EXERCISE GOAL:
Your answer should consist only of the lines below from the one with "- apply (calls_Reachable" through the one with "induction rl as", copied exactly.

====================

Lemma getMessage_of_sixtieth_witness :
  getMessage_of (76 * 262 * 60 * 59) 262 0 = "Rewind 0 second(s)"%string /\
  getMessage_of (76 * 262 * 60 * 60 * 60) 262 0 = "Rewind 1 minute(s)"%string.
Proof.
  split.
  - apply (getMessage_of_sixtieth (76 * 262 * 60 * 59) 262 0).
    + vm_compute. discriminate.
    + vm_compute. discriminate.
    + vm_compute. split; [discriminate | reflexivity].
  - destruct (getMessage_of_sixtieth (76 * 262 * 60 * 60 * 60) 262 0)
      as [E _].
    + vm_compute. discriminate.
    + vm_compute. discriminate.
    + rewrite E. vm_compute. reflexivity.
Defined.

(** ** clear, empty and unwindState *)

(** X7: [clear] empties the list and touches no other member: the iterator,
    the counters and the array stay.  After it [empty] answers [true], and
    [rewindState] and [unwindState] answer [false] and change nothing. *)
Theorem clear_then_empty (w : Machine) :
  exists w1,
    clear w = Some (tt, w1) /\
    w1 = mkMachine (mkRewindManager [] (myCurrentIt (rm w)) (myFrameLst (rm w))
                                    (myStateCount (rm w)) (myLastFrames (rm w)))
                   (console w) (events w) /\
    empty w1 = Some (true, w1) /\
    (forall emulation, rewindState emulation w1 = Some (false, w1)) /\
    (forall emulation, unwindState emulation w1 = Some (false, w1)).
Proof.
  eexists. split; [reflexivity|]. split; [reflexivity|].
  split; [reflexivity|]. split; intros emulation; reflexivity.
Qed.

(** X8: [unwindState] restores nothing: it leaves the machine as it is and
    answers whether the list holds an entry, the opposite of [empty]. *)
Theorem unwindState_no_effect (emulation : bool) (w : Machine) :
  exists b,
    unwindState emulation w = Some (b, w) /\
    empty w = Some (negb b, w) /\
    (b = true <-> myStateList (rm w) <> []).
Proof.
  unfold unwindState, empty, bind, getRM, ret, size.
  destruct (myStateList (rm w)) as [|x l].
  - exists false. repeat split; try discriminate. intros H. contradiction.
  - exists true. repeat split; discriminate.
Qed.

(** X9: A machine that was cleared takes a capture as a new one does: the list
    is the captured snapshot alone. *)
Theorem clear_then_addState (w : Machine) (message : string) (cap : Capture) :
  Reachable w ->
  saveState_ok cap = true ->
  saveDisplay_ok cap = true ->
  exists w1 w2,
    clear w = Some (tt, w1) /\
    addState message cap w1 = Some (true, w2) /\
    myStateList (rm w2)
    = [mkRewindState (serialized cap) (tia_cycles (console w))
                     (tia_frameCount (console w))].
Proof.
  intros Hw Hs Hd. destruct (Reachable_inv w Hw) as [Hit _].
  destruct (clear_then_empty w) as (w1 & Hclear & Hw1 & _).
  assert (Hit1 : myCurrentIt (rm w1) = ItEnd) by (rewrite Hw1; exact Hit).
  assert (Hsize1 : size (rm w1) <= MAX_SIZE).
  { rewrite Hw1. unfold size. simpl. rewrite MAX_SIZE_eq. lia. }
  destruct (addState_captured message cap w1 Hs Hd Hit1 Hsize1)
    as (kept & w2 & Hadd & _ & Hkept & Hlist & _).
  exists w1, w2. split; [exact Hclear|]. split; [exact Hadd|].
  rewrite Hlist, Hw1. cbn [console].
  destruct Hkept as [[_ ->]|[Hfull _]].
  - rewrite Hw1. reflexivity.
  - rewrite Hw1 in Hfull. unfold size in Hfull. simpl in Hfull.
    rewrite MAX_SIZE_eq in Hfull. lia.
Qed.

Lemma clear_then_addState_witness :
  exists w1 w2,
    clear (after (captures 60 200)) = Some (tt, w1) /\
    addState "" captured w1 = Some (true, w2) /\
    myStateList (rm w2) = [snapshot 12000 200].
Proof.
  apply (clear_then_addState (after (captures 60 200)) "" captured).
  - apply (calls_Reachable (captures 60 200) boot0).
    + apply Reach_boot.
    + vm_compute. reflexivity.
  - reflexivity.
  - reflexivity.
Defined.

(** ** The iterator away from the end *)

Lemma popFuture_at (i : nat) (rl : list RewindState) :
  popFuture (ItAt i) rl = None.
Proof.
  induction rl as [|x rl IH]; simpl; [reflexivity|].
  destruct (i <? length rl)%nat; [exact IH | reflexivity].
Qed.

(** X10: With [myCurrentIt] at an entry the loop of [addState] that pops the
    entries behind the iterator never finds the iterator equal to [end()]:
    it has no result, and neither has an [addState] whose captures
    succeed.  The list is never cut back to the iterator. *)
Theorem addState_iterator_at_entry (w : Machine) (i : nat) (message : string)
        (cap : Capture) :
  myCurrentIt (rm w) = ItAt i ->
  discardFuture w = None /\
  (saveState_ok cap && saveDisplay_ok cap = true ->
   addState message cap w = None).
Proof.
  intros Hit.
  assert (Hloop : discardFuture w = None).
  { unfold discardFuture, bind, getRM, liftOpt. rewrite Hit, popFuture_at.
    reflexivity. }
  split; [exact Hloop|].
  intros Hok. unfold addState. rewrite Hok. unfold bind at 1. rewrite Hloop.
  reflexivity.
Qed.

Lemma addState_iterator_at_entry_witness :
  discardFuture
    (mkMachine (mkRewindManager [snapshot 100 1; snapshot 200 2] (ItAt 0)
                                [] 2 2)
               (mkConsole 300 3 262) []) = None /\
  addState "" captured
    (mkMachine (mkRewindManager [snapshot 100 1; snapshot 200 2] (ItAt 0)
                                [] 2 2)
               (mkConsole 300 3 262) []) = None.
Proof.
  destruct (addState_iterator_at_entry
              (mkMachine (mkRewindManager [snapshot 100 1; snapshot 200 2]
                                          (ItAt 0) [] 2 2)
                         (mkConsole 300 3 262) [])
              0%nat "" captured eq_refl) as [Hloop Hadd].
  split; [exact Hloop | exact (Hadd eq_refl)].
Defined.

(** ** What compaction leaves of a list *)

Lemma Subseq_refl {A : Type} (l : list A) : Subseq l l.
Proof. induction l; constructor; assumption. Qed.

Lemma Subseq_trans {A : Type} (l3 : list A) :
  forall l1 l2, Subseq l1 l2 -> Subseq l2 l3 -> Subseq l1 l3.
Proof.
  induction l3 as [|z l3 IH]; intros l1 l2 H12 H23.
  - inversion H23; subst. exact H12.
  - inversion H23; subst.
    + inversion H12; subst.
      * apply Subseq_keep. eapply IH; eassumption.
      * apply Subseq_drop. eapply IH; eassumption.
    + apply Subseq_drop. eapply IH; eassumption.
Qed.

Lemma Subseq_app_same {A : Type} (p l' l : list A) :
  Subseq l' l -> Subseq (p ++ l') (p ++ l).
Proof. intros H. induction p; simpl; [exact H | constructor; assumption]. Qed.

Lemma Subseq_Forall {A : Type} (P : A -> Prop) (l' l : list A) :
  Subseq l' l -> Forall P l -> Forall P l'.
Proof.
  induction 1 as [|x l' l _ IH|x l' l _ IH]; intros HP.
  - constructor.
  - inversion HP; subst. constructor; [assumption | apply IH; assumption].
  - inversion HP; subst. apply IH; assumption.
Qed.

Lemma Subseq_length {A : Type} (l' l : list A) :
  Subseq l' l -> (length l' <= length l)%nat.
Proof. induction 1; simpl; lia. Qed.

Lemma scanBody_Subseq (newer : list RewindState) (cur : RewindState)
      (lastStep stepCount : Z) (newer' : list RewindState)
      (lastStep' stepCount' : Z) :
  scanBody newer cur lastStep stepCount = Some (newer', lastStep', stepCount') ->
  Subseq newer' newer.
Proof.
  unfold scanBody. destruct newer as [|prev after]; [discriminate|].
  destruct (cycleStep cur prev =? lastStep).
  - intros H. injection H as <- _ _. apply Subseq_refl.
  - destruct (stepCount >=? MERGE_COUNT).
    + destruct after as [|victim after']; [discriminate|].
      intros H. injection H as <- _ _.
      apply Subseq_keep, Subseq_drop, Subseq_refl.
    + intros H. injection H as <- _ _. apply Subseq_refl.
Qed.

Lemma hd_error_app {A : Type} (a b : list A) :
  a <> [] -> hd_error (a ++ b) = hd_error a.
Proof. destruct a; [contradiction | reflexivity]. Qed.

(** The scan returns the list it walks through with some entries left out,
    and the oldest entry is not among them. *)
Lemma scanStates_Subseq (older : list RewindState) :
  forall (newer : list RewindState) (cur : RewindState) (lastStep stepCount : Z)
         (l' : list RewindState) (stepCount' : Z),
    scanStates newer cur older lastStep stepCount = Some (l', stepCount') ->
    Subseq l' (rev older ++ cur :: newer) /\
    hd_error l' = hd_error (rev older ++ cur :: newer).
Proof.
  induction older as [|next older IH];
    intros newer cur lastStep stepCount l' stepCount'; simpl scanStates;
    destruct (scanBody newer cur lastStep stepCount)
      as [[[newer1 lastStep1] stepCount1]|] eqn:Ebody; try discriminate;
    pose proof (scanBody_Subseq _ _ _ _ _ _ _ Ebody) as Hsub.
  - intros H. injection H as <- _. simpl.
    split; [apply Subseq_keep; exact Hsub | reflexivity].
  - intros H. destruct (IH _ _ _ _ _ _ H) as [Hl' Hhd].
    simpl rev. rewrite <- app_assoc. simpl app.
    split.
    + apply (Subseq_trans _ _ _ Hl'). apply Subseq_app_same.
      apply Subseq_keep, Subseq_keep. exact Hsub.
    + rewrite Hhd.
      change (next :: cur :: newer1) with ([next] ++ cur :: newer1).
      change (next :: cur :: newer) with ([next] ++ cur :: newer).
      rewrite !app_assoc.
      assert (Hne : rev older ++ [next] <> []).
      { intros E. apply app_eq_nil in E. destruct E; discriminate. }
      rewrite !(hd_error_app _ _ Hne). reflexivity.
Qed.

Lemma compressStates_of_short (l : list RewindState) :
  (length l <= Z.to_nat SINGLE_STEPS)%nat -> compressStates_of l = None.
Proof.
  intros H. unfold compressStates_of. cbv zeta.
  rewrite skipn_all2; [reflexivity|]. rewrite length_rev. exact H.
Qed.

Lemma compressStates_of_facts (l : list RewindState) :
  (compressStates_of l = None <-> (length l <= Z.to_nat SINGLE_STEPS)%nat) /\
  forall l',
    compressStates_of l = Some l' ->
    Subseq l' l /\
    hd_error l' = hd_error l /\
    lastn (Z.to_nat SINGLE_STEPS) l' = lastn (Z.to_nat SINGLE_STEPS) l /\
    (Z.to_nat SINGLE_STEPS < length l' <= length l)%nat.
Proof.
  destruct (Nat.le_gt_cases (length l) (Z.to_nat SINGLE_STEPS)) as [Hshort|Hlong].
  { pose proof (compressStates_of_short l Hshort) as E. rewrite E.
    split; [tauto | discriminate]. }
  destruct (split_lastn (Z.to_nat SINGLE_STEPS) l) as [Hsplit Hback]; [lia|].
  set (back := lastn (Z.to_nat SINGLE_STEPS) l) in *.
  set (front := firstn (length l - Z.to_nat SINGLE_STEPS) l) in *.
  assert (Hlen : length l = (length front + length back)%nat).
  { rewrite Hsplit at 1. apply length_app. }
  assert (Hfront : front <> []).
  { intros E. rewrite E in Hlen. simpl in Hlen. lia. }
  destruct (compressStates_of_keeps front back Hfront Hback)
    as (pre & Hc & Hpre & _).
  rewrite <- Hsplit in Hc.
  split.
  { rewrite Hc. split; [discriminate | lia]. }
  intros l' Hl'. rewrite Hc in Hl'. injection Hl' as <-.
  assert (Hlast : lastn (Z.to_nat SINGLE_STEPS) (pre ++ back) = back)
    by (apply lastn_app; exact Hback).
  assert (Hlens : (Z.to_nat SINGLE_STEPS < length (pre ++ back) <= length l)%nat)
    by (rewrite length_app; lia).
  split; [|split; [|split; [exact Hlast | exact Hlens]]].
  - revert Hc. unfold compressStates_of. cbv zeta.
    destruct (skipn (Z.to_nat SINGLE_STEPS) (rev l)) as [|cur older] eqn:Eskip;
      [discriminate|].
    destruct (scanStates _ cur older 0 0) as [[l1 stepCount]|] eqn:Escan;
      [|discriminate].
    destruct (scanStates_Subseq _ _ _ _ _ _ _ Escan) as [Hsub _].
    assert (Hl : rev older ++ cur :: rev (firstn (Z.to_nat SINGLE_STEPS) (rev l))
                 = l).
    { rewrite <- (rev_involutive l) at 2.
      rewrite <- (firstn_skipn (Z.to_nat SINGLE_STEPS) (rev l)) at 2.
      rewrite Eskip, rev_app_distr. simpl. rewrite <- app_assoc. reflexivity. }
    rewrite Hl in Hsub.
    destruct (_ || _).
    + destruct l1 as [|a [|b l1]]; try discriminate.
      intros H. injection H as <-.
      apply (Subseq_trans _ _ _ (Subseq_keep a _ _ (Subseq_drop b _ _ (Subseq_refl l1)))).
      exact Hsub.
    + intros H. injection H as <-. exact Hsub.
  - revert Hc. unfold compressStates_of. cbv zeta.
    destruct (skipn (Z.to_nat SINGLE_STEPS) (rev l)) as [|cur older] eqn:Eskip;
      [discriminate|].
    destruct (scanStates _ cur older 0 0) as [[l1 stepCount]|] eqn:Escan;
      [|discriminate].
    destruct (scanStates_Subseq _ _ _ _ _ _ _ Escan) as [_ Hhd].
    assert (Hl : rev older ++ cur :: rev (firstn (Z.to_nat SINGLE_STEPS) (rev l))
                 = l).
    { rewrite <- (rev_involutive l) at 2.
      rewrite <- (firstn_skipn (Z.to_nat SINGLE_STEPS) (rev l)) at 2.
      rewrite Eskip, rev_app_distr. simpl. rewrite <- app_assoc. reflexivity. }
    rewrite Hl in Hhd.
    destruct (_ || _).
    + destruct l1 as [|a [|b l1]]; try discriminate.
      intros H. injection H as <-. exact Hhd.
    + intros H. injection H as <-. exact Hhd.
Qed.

====================

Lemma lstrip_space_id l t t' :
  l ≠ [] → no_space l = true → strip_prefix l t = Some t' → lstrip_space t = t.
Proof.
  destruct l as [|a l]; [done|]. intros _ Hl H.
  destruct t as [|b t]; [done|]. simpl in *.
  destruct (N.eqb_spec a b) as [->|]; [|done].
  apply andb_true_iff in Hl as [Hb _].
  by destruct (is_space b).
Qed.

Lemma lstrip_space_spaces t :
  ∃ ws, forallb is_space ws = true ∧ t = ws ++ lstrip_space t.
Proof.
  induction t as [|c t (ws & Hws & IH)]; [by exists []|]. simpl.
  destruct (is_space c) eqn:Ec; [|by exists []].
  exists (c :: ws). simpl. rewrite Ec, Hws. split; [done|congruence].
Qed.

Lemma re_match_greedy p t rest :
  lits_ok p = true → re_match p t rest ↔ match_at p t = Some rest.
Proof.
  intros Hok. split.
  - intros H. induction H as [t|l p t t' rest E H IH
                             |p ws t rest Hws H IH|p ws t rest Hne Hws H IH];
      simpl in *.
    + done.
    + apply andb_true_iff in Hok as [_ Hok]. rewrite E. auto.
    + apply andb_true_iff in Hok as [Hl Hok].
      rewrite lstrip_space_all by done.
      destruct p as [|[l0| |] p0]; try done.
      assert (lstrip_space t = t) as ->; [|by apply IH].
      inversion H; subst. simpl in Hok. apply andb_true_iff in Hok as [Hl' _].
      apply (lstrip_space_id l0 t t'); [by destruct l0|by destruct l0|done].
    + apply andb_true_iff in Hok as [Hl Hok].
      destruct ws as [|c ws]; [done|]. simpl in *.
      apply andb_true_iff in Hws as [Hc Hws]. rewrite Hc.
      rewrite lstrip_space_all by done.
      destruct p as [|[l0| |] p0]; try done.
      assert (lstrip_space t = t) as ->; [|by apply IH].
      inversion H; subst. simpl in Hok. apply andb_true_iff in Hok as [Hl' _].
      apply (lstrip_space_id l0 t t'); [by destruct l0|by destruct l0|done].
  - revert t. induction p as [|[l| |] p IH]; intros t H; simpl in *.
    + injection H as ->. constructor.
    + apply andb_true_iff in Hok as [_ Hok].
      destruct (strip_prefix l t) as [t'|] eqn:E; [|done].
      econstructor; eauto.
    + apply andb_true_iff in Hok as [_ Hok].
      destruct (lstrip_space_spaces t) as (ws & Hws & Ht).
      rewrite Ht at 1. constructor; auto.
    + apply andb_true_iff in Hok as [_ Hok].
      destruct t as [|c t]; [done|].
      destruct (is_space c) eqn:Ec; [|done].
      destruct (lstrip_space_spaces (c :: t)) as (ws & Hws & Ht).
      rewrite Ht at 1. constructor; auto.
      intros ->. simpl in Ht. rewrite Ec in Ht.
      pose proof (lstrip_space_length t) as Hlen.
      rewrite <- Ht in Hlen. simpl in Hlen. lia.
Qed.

====================

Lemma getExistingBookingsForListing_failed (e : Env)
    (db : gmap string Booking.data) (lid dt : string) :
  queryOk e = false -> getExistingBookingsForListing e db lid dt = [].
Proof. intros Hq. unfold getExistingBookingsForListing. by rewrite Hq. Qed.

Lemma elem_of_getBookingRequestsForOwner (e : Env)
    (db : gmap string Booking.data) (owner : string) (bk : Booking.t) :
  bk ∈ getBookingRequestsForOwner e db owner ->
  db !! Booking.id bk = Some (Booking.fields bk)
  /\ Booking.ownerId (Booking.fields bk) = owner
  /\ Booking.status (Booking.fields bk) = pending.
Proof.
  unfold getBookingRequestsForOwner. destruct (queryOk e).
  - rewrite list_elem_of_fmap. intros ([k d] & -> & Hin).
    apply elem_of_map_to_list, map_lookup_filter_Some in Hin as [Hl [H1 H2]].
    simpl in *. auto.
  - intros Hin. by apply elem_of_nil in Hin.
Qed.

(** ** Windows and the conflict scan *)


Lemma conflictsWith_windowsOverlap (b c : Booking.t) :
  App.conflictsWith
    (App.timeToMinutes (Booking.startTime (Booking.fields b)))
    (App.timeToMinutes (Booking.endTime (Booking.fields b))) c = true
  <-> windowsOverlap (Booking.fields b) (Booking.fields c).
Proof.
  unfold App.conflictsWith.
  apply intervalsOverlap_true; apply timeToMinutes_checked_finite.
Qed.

====================

TASK SOLUTION:
  - apply (calls_Reachable (captures 60 200) boot0).
    + apply Reach_boot.
    + vm_compute. reflexivity.
  - reflexivity.
  - reflexivity.
Defined.

(** ** The iterator away from the end *)

Lemma popFuture_at (i : nat) (rl : list RewindState) :
  popFuture (ItAt i) rl = None.
Proof.
  induction rl as [|x rl IH]; simpl; [reflexivity|].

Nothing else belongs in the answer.